TASK.
Transcribe exactly everything in the data below from the line containing "cell_children : list string" down to the line containing "Cell (cell_name c)", both lines included and nothing further.

GIVEN DATA.
-- -- --
(** * Taxonomy service: tree builder, navigator and ranked search

    A shallow embedding of [taxonomy/parser.py], [taxonomy/registry.py],
    [search/searcher.py], [search/stringsimilarity.py] and
    [search/normalizedsearcher.py], followed by the properties of the
    specification, proved or refuted on that embedding.

    Conventions of the embedding.
    - Python strings are [string]; text is read as a sequence of code points
      below 128 (identifiers and names of the taxonomies are plain ASCII).
    - A Python [dict] used as a map ([nodes], [parents], the extra keys of a
      node) is a [gmap].
    - A raised exception is the [Raise] case of [result]; the two
      [ValueError]s of the builder are told apart by their message.
    - A finite float is represented by the rational it denotes and arithmetic
      on finite floats is exact; [NaN] is kept as a value of its own, because
      the scoring code produces it for a query without letters. *)

From Stdlib Require Import Ascii String QArith Qround Lqa.
From Stdlib Require OrderedTypeEx.
From stdpp Require Import base option list sorting gmap strings fin_maps.

#[local] Set Warnings "-clear-no-such-hyp".

Local Open Scope string_scope.
Local Open Scope list_scope.

(** ** Exceptions *)

Module Py.

Inductive message :=
| DuplicateItemId (id : string)
| UnknownParentId (parent_id : string)
| ZeroSizeReduction
| EmptySequence.

Inductive exn :=
| ValidationError
| ValueError (m : message)
| KeyError (key : string)
| AssertionError
| IndexError
| RecursionError.

Inductive result (A : Type) :=
| Ok (a : A)
| Raise (e : exn).

Arguments Ok {A} a.
Arguments Raise {A} e.

Definition bind {A B} (r : result A) (k : A → result B) : result B :=
  match r with
  | Ok a => k a
  | Raise e => Raise e
  end.

End Py.

Import Py.

#[global] Instance result_bind : MBind result := λ A B k r, Py.bind r k.
#[global] Instance result_ret : MRet result := λ A a, Ok a.

(** ** JSON values (opaque metadata) *)

#[local] Unset Elimination Schemes.

Inductive json :=
| JNull
| JBool (b : bool)
| JNum (z : Z)
| JStr (s : string)
| JArr (l : list json)
| JObj (l : list (string * json)).

(** ** taxonomy/parser.py *)

Module Parser.

(** A node of a tree: the keys [id], [name], [metadata] (optional),
    [children] (optional: the key may be absent, or hold a list), and
    [node_other] for any further key (such as [comments]). *)
Inductive node :=
  Node {
    node_id : string;
    node_name : string;
    node_metadata : option json;
    node_other : gmap string json;
    node_children : option (list node)
  }.

#[local] Set Elimination Schemes.

(** A node of the persisted list format. *)
Record item :=
  Item {
    item_id : string;
    item_name : string;
    item_parent_id : option string;
    item_metadata : option json
  }.

(** The document [buildtree] receives. *)
Record generic_tree :=
  GenericTree {
    gt_name : string;
    gt_version : string;
    gt_nodes : list item
  }.

(** The dicts that [_append] creates are shared between [tree] and [nodes];
    each of them is registered in [nodes] under its own id, and the
    duplicate check keeps one object per id, so an object reference is
    modelled by that id and [nodes] is the store. [cell_children] holds
    references. *)
Record cell :=
  Cell {
    cell_name : string;
    cell_metadata : option json;
    cell_children : list string
  }.

Record builder :=
  Builder {
    tree_children : list string;
    nodes : gmap string cell
  }.

Definition empty_builder : builder := Builder [] ∅.

Definition truthy (s : string) : bool :=
  match s with
  | EmptyString => false
  | _ => true
  end.

(** The [parent_id] that [_append] acts on: present and non-empty. *)
Definition effective_parent (it : item) : option string :=
  match item_parent_id it with
  | Some p => if truthy p then Some p else None
  | None => None
  end.

Definition add_child (c : cell) (child : string) : cell :=
  Cell (cell_name c) (cell_metadata c) (cell_children c ++ [child]).

Definition _append (st : builder) (it : item) : result builder :=
  let new_node_id := item_id it in
  let new_node := Cell (item_name it) (item_metadata it) [] in
  match nodes st !! new_node_id with
  | Some _ => Raise (ValueError (DuplicateItemId new_node_id))
  | None =>
      match effective_parent it with
      | Some parent_id =>
          match nodes st !! parent_id with
          | None => Raise (ValueError (UnknownParentId parent_id))
          | Some parent =>
              Ok (Builder (tree_children st)
                    (<[new_node_id := new_node]>
                       (<[parent_id := add_child parent new_node_id]> (nodes st))))
          end
      | None =>
          Ok (Builder (tree_children st ++ [new_node_id])
                (<[new_node_id := new_node]> (nodes st)))
      end
  end.

Fixpoint append_all (st : builder) (l : list item) : result builder :=
  match l with
  | [] => Ok st
  | n :: l' => st' ← _append st n; append_all st' l'
  end.

(** [_discardempty] on the object behind a reference: the node with its
    children read out recursively and the [children] key deleted when the
    list is empty. The recursion follows references, so it is bounded by
    [fuel]. *)
Fixpoint _discardempty (fuel : nat) (store : gmap string cell) (ref : string)
  : option node :=
  match fuel with
  | O => None
  | S fuel' =>
      c ← store !! ref;
      kids ← mapM (_discardempty fuel' store) (cell_children c);
      Some (Node ref (cell_name c) (cell_metadata c) ∅
              (match kids with [] => None | _ => Some kids end))
  end.

Section Buildtree.

(** [taxonomy/schema.json] is not part of the sources: the outcome of
    [jsonschema.validate] is a parameter. *)
Variable validate : generic_tree → bool.

Definition buildtree (items : generic_tree) : result (list node) :=
  if validate items then
    st ← append_all empty_builder (gt_nodes items);
    match mapM (_discardempty (S (length (gt_nodes items))) (nodes st))
               (tree_children st) with
    | None => Raise RecursionError
    | Some [] => Raise (KeyError "children")
    | Some kids => Ok kids
    end
  else Raise ValidationError.

End Buildtree.

(** [current[metadata_field]] when the key is present. *)
Fixpoint node_to_json (n : node) : json :=
  match n with
  | Node i nm md ot ch =>
      JObj ([("id", JStr i); ("name", JStr nm)]
              ++ match md with Some m => [("metadata", m)] | None => [] end
              ++ map_to_list ot
              ++ match ch with
                 | Some l => [("children", JArr (map node_to_json l))]
                 | None => []
                 end)
  end.

Definition node_field (key : string) (n : node) : option json :=
  if String.eqb key "id" then Some (JStr (node_id n))
  else if String.eqb key "name" then Some (JStr (node_name n))
  else if String.eqb key "metadata" then node_metadata n
  else if String.eqb key "children"
       then (λ l, JArr (map node_to_json l)) <$> node_children n
       else node_other n !! key.

Definition children_of (n : node) : list node :=
  default [] (node_children n).

Definition record_parents (id : string) (kids : list node)
  (parents : gmap string string) : gmap string string :=
  foldl (λ p c, <[node_id c := id]> p) parents kids.

Definition generic_node (metadata_field : string)
  (parents : gmap string string) (current : node) : item :=
  Item (node_id current) (node_name current)
       (parents !! node_id current)
       ((λ v, JObj [(metadata_field, v)]) <$> node_field metadata_field current).

(** The [while len(to_visit) > 0] loop; [None] when [fuel] runs out. *)
Fixpoint to_generic_loop (fuel : nat) (metadata_field : string)
  (to_visit : list node) (parents : gmap string string) (acc : list item)
  : option (list item) :=
  match to_visit with
  | [] => Some acc
  | current :: rest =>
      match fuel with
      | O => None
      | S fuel' =>
          to_generic_loop fuel' metadata_field
            (rest ++ children_of current)
            (record_parents (node_id current) (children_of current) parents)
            (acc ++ [generic_node metadata_field parents current])
      end
  end.

Fixpoint node_size (n : node) : nat :=
  match n with
  | Node _ _ _ _ ch =>
      S (match ch with
         | Some l => list_sum (map node_size l)
         | None => 0
         end)
  end.

Definition forest_size (f : list node) : nat := list_sum (map node_size f).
-- -- --
ANSWER BOX.
    cell_children : list string
  }.

Record builder :=
  Builder {
    tree_children : list string;
    nodes : gmap string cell
  }.

Definition empty_builder : builder := Builder [] ∅.

Definition truthy (s : string) : bool :=
  match s with
  | EmptyString => false
  | _ => true
  end.

(** The [parent_id] that [_append] acts on: present and non-empty. *)
Definition effective_parent (it : item) : option string :=
  match item_parent_id it with
  | Some p => if truthy p then Some p else None
  | None => None
  end.

Definition add_child (c : cell) (child : string) : cell :=
  Cell (cell_name c) (cell_metadata c) (cell_children c ++ [child]).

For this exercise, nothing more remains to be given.